Life - and football - goes on.

The NFC conference championships proceeded as scheduled on Sunday, with increased security at Rich Stadium near Buffalo and Candlestick Park in San Francisco. Banners were banned at Candlestick as security risks, but hundreds of flags flew in both facilities to show support for U.S. troops fighting in the Persian Gulf.Inside, though, it was football as usual.

"Anything can still happen," Mike Erckert, a construction worker, said as he pulled on layers of winter clothing in the Rich Stadium parking lot. "But it's time we got our attention focused again on the business of life.

"Thinking about the Buffalo Bills and this game last night was the first thing that really seemed normal about the last few days," he added. "Up until then, watching TV made me too nervous to think about anything else."

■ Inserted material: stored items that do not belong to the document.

(* ===== verification/WeavePhase.v ===== *)
(** * The handlers of the weave phase, and its loop

    The caches count the misses they have in flight and the accesses their port
    takes; the handlers keep that count, and the loop runs until the end of the
    phase. *)

From stdpp Require Import base tactics numbers list gmap relations sets.
From Stdlib Require Import ZArith Lia.
From S2P Require Import Prelude PrioQueue TimingEvents WeaveInv Weave.

Open Scope Z_scope.

Section phase.
Context (lb : Z -> Z).

(** [adj c] is what the event that runs has not yet added to the misses of [c]. *)
Record CachesOk (w : Z) (adj : Z -> Z) (s : ContentionSim) : Prop := {
  ca_accessed e ev c : events s !! e = Some ev -> accessed ev = Some c -> is_Some (tcaches s !! c);
  ca_core e ev r o x : events s !! e = Some ev -> class ev = TimingCoreEvent r o x -> is_Some (recorders s !! r);
  ca_free c tc : tcaches s !! c = Some tc -> 0 <= lastFreeCycle tc <= curCycle s;
  ca_acc c tc : tcaches s !! c = Some tc -> 0 <= lastAccCycle tc /\ lastAccCycle tc + w + budget (events s) < top s;
  ca_mshrs c tc : tcaches s !! c = Some tc ->
    0 < numMSHRs tc < W32 /\ 0 <= activeMisses tc <= numMSHRs tc /\ activeMisses tc + adj c = active (events s) c;
  ca_pending c tc : tcaches s !! c = Some tc -> NoDup (pendingQueue tc) /\
    forall e, e ∈ pendingQueue tc <-> exists ev, events s !! e = Some ev /\ state ev = EV_HELD /\ holder ev = Some c;
  ca_full c tc : tcaches s !! c = Some tc -> pendingQueue tc <> [] -> activeMisses tc = numMSHRs tc
}.

(** The last event of a core that has not left starts in a later phase. *)
Definition RecordersOk (s : ContentionSim) : Prop := forall r rc e,
  recorders s !! r = Some rc -> prevRespEvent rc = Some e -> rec_state rc = DRAINING \/ limit s <= lb e.

(** Between two runs of events. *)
Definition WellFormed (s : ContentionSim) : Prop :=
  Base lb [] ∅ 0 s /\ CachesOk 0 (fun _ => 0) s /\ RecordersOk s.

(** What a run of an event does not change. *)
Record Step (s s' : ContentionSim) : Prop := {
  st_fields : curCycle s' = curCycle s /\ limit s' = limit s /\ lastLimit s' = lastLimit s /\
    phaseLength s' = phaseLength s /\ logVec s' = logVec s;
  st_back e ev' : events s' !! e = Some ev' -> exists ev, events s !! e = Some ev /\ same_event ev ev';
  st_left : left (curCycle s) (limit s) (events s') <= left (curCycle s) (limit s) (events s) + (limit s - curCycle s - 1)
}.

(** The handler of event [e] runs. *)
Record Handling (adj : Z -> Z) (w : Z) (e : Z) (ev : TimingEvent) (s : ContentionSim) : Prop := {
  h_base : Base lb [] {[e]} w s;
  h_event : events s !! e = Some ev /\ state ev = EV_RUNNING /\ class ev <> DelayEvent;
  h_caches : CachesOk w adj s;
  h_recorders : RecordersOk s;
  h_cycle : lb e <= curCycle s < limit s;
  h_budget : curCycle s + w + budget (events s) < top s
}.

(** Base does not look at the caches and recorders. *)
Lemma base_fields pend R w s s' :
  Base lb pend R w s -> events s' = events s -> pq s' = pq s -> curCycle s' = curCycle s -> limit s' = limit s ->
  lastLimit s' = lastLimit s -> inCSim s' = inCSim s -> phaseLength s' = phaseLength s -> Base lb pend R w s'.
Proof.
  intros [] E1 E2 E3 E4 E5 E6 E7. assert (top s' = top s) as E8 by (unfold top; congruence).
  split; rewrite ?E1, ?E2, ?E3, ?E4, ?E5, ?E6, ?E7, ?E8; done.
Qed.

(** ** Done *)

Lemma caches_frame w adj s s' e ev :
  0 <= w -> Frame (Some e) s s' -> events s !! e = Some ev -> state ev = EV_RUNNING -> CachesOk w adj s -> CachesOk 0 adj s'.
Proof.
  intros Hw HF He Hst [Ha Hr Hf Hac Hm Hp Hfull].
  destruct (fr_fields _ _ _ HF) as (E1 & E2 & E3 & E4 & E5 & E6 & E7 & E8).
  assert (top s' = top s) as Et by (unfold top; congruence). pose proof (fr_budget _ _ _ HF).
  split; rewrite ?E6, ?E7, ?E1, ?Et; try done.
  - intros x y c Hx Hy. destruct (fr_back _ _ _ HF _ _ Hx) as (y0 & Hx0 & Hs & _). apply (Ha x y0 c Hx0).
    rewrite <- Hy. unfold accessed. pose proof (same_class _ _ Hs). destruct (class y0), (class y); simpl in *; congruence.
  - intros x y r o z Hx Hy. destruct (fr_back _ _ _ HF _ _ Hx) as (y0 & Hx0 & Hs & _).
    pose proof (same_class _ _ Hs) as Hc. rewrite Hy in Hc. destruct (class y0) eqn:Ec; simpl in Hc; try done.
    destruct Hc as [-> ->]. by eapply Hr.
  - intros c tc Hc. destruct (Hac _ _ Hc). lia.
  - intros c tc Hc. rewrite (fr_active _ _ _ HF). eauto.
  - intros c tc Hc. destruct (Hp _ _ Hc) as [Hnd Hin]. split; [done|]. intros x. rewrite Hin. split.
    + intros (y & Hx & Hs & Hh). exists y. split; [|done]. apply (fr_forth _ _ _ HF); [congruence|done|congruence].
    + intros (y & Hx & Hs & Hh). destruct (fr_back _ _ _ HF _ _ Hx) as (y0 & Hx0 & Hsy & Hc').
      exists y0. destruct Hc' as [->|[_ [?|?]]]; [done|congruence|congruence].
Qed.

Long lines due to security checks at the entrances to Rich Stadium kept many fans outside until just before the 12:30 p.m. EST kickoff. But as game time neared, fans - with faces painted in the Bills' appropriately patriotic colors - streamed toward the entrances in an orderly fashion carrying banners that read, "Let The Red, White and Blue Achieve Their Goals, US Troops - Bills," and "Our US Soliders Are the Real All-Stars."

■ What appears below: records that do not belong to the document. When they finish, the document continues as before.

(** One round of the loop; the run may be judged by later cycles [lb'], if the state
    is in order with them. *)
Lemma phase_round_gen lb s now (P : Z -> (Z -> Z) -> Prop) (Q : unit -> ContentionSim -> Prop) (k : sim unit) :
  WellFormed lb (set_curCycle now s) -> now <= curCycle s ->
  (forall e ev, events s !! e = Some ev -> state ev = EV_QUEUED -> curCycle s <= privCycle ev) ->
  (exists e ev, events s !! e = Some ev /\ state ev = EV_QUEUED /\ privCycle ev < limit s) ->
  (forall e ev, events s !! e = Some ev -> state ev = EV_QUEUED -> curCycle s <= privCycle ev < limit s ->
     WellFormed lb (set_curCycle (privCycle ev) s) -> exists lb', WellFormed lb' (set_curCycle (privCycle ev) s) /\ P e lb') ->
  (forall s1 e ev cyc lb', P e lb' -> WellFormed lb' (set_curCycle cyc s1) -> events s !! e = Some ev -> state ev = EV_QUEUED ->
     privCycle ev = cyc -> curCycle s <= cyc < limit s -> lb' e <= cyc -> Round e ev cyc s s1 ->
     left cyc (limit s) (events s1) < left now (limit s) (events s) -> wp k s1 Q) ->
  wp (domCycle ← gets curCycle;
      '(te, cyc) ← zoom pq set_pq (dequeue PQ_BLOCKS);
      _ ← assert_ (domCycle <=? cyc);
      _ ← modify (set_curCycle cyc);
      _ ← run te cyc;
      n ← pq_size;
      newCycle ← (if n =? 0 then gets limit else pq_firstCycle);
      _ ← assert_ (cyc <=? newCycle);
      _ ← modify (set_curCycle newCycle);
      _ ← modify (set_logVec (cons (cyc, te)));
      k) s Q.
Proof.
  intros HW Hnow Hcur (e0 & ev0 & He0 & Hs0 & Hl0) Hpick Hk.
  destruct (base_queue _ _ _ _ _ (proj1 HW)) as [L HR]. cbn in HR.
  assert (queued (events s) !! e0 = Some (privCycle ev0)) as Hq0 by (apply queued_Some; eauto).
  assert (queued (events s) <> ∅) as Hne by (intros E; rewrite E, lookup_empty in Hq0; done).
  do 2 wp_step. wp_step. wp_step.
  eapply wp_mono; [eapply (dequeue_spec PQ_BLOCKS ltac:(done) ltac:(done) (pq s) L _ HR Hne)|].
  intros [e cyc] q (Hin & Hmin & HQ & Hblk & _). cbn [fst snd] in *. specialize (Hmin _ _ Hq0) as Hle.
  apply queued_Some in Hin as (ev & He & Hst & Hp). pose proof (Hcur _ _ He Hst) as Hcyc.
  wp_step. wp_step; [apply Z.leb_le; lia|]. do 2 wp_step. wp_step.
  assert (WellFormed lb (set_curCycle cyc s)) as HW0.
  { apply (advance lb (set_curCycle now s)); [done|cbn; lia|]. intros x y Hx Hy. apply (Hmin x). apply queued_Some. eauto. }
  destruct (Hpick e ev He Hst ltac:(lia) ltac:(by rewrite Hp)) as (lb' & HWp & HP). rewrite Hp in HWp.
  destruct (base_queued _ _ _ _ _ (proj1 HWp) _ _ He Hst) as (_ & Hlb & _).
  eapply wp_mono.
  { apply wp_wlp; [apply wp_wlp|].
    - eapply (event_run_spec lb' (set_curCycle cyc s) q e ev HWp); cbn; [done|done|lia|lia|done|lia].
    - by apply (run_gone e cyc _ ev).
    - apply (run_frame (delete e (omap track (events s))) (recorders s) (samples <$> tcaches s) e cyc _ ev);
        [apply lookup_delete_eq| |done].
    split; [done|]. intros x o [_ (xv & Hx & Ht)%lookup_omap_Some]%lookup_delete_Some. exists xv. split; [done|]. by apply track_tracked. }
  intros _ s2 [[(HW2 & E1 & E2 & E3 & E4 & E5 & Hback & Hleft) Hgone] (P' & HP' & [HR2 EP'] & HK2)]. cbn in E1, E2, E3, E4, E5, Hback, Hleft.
  assert (forall new, cyc <= new -> (forall x y, events s2 !! x = Some y -> state y = EV_QUEUED -> new <= privCycle y) ->
    wp (_ ← assert_ (cyc <=? new); _ ← modify (set_curCycle new); _ ← modify (set_logVec (cons (cyc, e))); k) s2 Q) as Hend.
  { intros new Hnew Hall. wp_step. wp_step; [by apply Z.leb_le|]. do 4 wp_step.
    eapply (Hk _ e ev cyc lb'); cbn; try done; try lia.
    - assert (set_curCycle cyc (set_logVec (cons (cyc, e)) (set_curCycle new s2)) = set_logVec (cons (cyc, e)) (set_curCycle (curCycle s2) s2)) as ->
        by (rewrite E1; done).
      rewrite set_curCycle_same. by apply wellformed_log.
    - split; cbn; try done; [by rewrite E5| |by rewrite EP']. split; [done|]. split; [done|]. intros x xv o Hne' Hx Ht.
      apply HK2. rewrite lookup_delete_ne by done. apply lookup_omap_Some. eauto.
    - pose proof (left_mono now cyc (limit s) (events s) ltac:(lia)). lia. }
  wp_step. eapply head_spec; [apply (proj1 HW2)|]. intros n Hn. wp_step. destruct (Z.eqb_spec n 0) as [Hz|Hz].
  - wp_step. apply Hend; [lia|]. intros x y Hx Hy.
    assert (queued (events s2) !! x = Some (privCycle y)) as Hq by (apply queued_Some; eauto).
    rewrite (proj1 Hn Hz), lookup_empty in Hq. done.
  - eapply first_spec; [apply (proj1 HW2)|by rewrite <- Hn|]. intros c x xv Hx Hxs <- Hall. apply Hend; [|done].
    destruct (base_queued _ _ _ _ _ (proj1 HW2) _ _ Hx Hxs) as (? & _). lia.
Qed.

(** What the rounds keep, of the cycles of the bound phase and the state, holds at the end of the loop. *)
Lemma loop_gen (I : (Z -> Z) -> ContentionSim -> Prop) :
  (forall lb s e ev, I lb s -> WellFormed lb (set_curCycle (privCycle ev) s) -> events s !! e = Some ev -> state ev = EV_QUEUED ->
     curCycle s <= privCycle ev < limit s -> exists lb', WellFormed lb' (set_curCycle (privCycle ev) s) /\
       forall s1, WellFormed lb' (set_curCycle (privCycle ev) s1) -> lb' e <= privCycle ev -> Round e ev (privCycle ev) s s1 -> I lb' s1) ->
  forall fuel lb s now, WellFormed lb (set_curCycle now s) -> now <= curCycle s -> now <= limit s ->
  (forall e ev, events s !! e = Some ev -> state ev = EV_QUEUED -> curCycle s <= privCycle ev) ->
  left now (limit s) (events s) <= Z.of_nat fuel -> I lb s ->
  wp (phase_loop fuel) s (fun _ s' => exists (lb' : Z -> Z) (now' : Z), now' <= limit s' /\ limit s' = limit s /\
    WellFormed lb' (set_curCycle now' s') /\ I lb' s' /\
    forall e ev, events s' !! e = Some ev -> state ev = EV_QUEUED -> limit s' <= privCycle ev).
Proof.
  intros HI. induction fuel as [|fuel IH]; intros lb s now HW Hnow Hlim Hcur Hf Hinv;
    pose proof (base_queue _ _ _ _ _ (proj1 HW)) as HQ; cbn in HQ.
  all: assert ((forall e ev, events s !! e = Some ev -> state ev = EV_QUEUED -> limit s <= privCycle ev) ->
    exists lb' now', now' <= limit s /\ limit s = limit s /\ WellFormed lb' (set_curCycle now' s) /\ I lb' s /\
    forall e ev, events s !! e = Some ev -> state ev = EV_QUEUED -> limit s <= privCycle ev) as Hstop
    by (intros Hall; exists lb, now; auto).
  all: cbn [phase_loop]; wp_step; eapply head_spec; [done|]; intros n Hn; destruct (Z.eqb_spec n 0) as [Hz|Hz].
  1, 3: wp_step; wp_step; apply Hstop; intros x y Hx Hy;
    assert (queued (events s) !! x = Some (privCycle y)) as Hq by (apply queued_Some; eauto);
    rewrite (proj1 Hn Hz), lookup_empty in Hq; done.
  all: wp_step; wp_step; eapply first_spec; [done|by rewrite <- Hn|]; intros c x xv Hx Hxs <- Hall; do 2 wp_step; wp_step;
    destruct (Z.ltb_spec (privCycle xv) (limit s)) as [Hlt|Hge]; cbn [negb].
  2, 4: wp_step; apply Hstop; intros y yv Hy Hys; specialize (Hall _ _ Hy Hys); lia.
  - exfalso. assert (left_of now (limit s) xv <= left now (limit s) (events s)) as Hle.
    { apply (map_sum_lookup (fun _ => left_of now (limit s)) (events s) x xv); [intros; apply left_of_nonneg|done]. }
    unfold left_of in Hle. rewrite Hxs in Hle. lia.
  - eapply (phase_round_gen lb s now (fun e lb' => forall ev s1, events s !! e = Some ev -> WellFormed lb' (set_curCycle (privCycle ev) s1) ->
      lb' e <= privCycle ev -> Round e ev (privCycle ev) s s1 -> I lb' s1)); [done|done|done|by eauto| |].
    + intros e ev He Hst Hcyc HWe. destruct (HI lb s e ev) as (lb' & HW' & Hnext); [done..|]. exists lb'. split; [done|].
      intros ev' s1 He'. assert (ev' = ev) as -> by congruence. apply Hnext.
    + intros s1 e ev cyc lb' HP HW1 He Hst <- Hcyc Hlb HR Hleft. destruct (rd_fields _ _ _ _ _ HR) as (E1 & _ & _).
      eapply wp_mono; [eapply (IH lb' s1 (privCycle ev)); try done; rewrite ?E1; try lia; [apply HR|apply HR|by eapply HP]|].
      intros _ s' (lb2 & now' & Hn' & El & Hrest). exists lb2, now'. by rewrite <- E1.
Qed.

(** ** A phase *)

Lemma phase_gen (I : (Z -> Z) -> ContentionSim -> Prop) :
  (forall lb s e ev, I lb s -> WellFormed lb (set_curCycle (privCycle ev) s) -> events s !! e = Some ev -> state ev = EV_QUEUED ->
     curCycle s <= privCycle ev < limit s -> exists lb', WellFormed lb' (set_curCycle (privCycle ev) s) /\
       forall s1, WellFormed lb' (set_curCycle (privCycle ev) s1) -> lb' e <= privCycle ev -> Round e ev (privCycle ev) s s1 -> I lb' s1) ->
  forall lb s, WellFormed lb s -> curCycle s <= limit s -> I lb s ->
  wp simulatePhaseThread s (fun _ s' => exists (lb' : Z -> Z) (s1 : ContentionSim), s' = set_curCycle (limit s) s1 /\ limit s1 = limit s /\
    WellFormed lb' s' /\ I lb' s1 /\ forall e ev, events s1 !! e = Some ev -> state ev = EV_QUEUED -> limit s <= privCycle ev).
Proof.
  intros HI lb s HW Hlim Hinv. unfold simulatePhaseThread. do 3 wp_step. eapply wp_mono.
  - eapply (loop_gen I HI _ lb s (curCycle s)); [by rewrite set_curCycle_same|done|done| | |done].
    + intros e ev He Hs. by apply (base_queued _ _ _ _ _ (proj1 HW) _ _ He Hs).
    + unfold phase_fuel. rewrite Nat2Z.inj_mul, Z2Nat.id by lia. apply map_sum_bound. intros e ev He.
      unfold left_of. destruct (state ev) eqn:Hs; try lia.
      pose proof (base_queued _ _ _ _ _ (proj1 HW) _ _ He Hs). lia.
  - intros _ s' (lb' & now & Hnow & El & HW' & HI' & Hall). do 3 wp_step. rewrite El in *. exists lb', s'. split_and!; try done.
    apply (advance lb' (set_curCycle now s') (limit s)); [done|done|exact Hall].
Qed.

Context (lb : Z -> Z).

(** What the rounds of a phase keep, from the state [s] at its start to [s1]. *)
Definition PhaseInv (s : ContentionSim) (lb1 : Z -> Z) (s1 : ContentionSim) : Prop :=
  lb1 = lb /\ EventsInv lb [] ∅ (events s1) /\
  (exists l0, forall s' l, Ran lb s1 s' l -> Ran lb s s' (l ++ l0)) /\
  freed_reads (responses_follow (events s)) (samples <$> tcaches s) (samples <$> tcaches s1).

Lemma phase_inv_round s lb1 s1 e ev :
  PhaseInv s lb1 s1 -> WellFormed lb1 (set_curCycle (privCycle ev) s1) -> events s1 !! e = Some ev -> state ev = EV_QUEUED ->
  curCycle s1 <= privCycle ev < limit s1 -> exists lb', WellFormed lb' (set_curCycle (privCycle ev) s1) /\
    forall s2, WellFormed lb' (set_curCycle (privCycle ev) s2) -> lb' e <= privCycle ev -> Round e ev (privCycle ev) s1 s2 -> PhaseInv s lb' s2.
Proof.
  intros (-> & HE & [l0 Hran] & Hsamp) HW1 He Hst Hcyc. exists lb. split; [done|]. intros s2 HW2 Hlb HR.
  pose proof (base_events _ _ _ _ _ (proj1 HW2)) as HE2. cbn in HE2. split; [done|]. split; [done|]. split.
  - exists ((privCycle ev, e) :: l0). intros s' l HR'. rewrite cons_middle, app_assoc. apply Hran. destruct HR.
    by eapply (ran_cons lb s1 s2 s').
  - eapply freed_reads_run; [done|apply HR| |].
    + intros c m. by apply (writeback_freed lb _ e ev).
    + intros Hok c m. apply (response_freed lb s s1 e ev); try done. apply (Hran s1 [] (ran_nil lb s1)).
Qed.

In San Francisco, the anti-war activities which caused chaos in the streets of San Francisco last week was virtually nonexistent.

"It's real calm. I've seen maybe 15 anti-war people all morning," said Lt. Harlan Wilson of the San Francisco Police Department about 11/2 hours before kickoff.

"I don't think they'd stand a chance if they came in here," said Bob Hansen, a 49ers fan from San Jose who bought 10 small American flags for his group to carry on Sunday.

A large contingent of city police was on special duty because of concern that Candlestick Park could be the scene of large anti-war demonstrations or even terrorist activity. Some police had riot gear.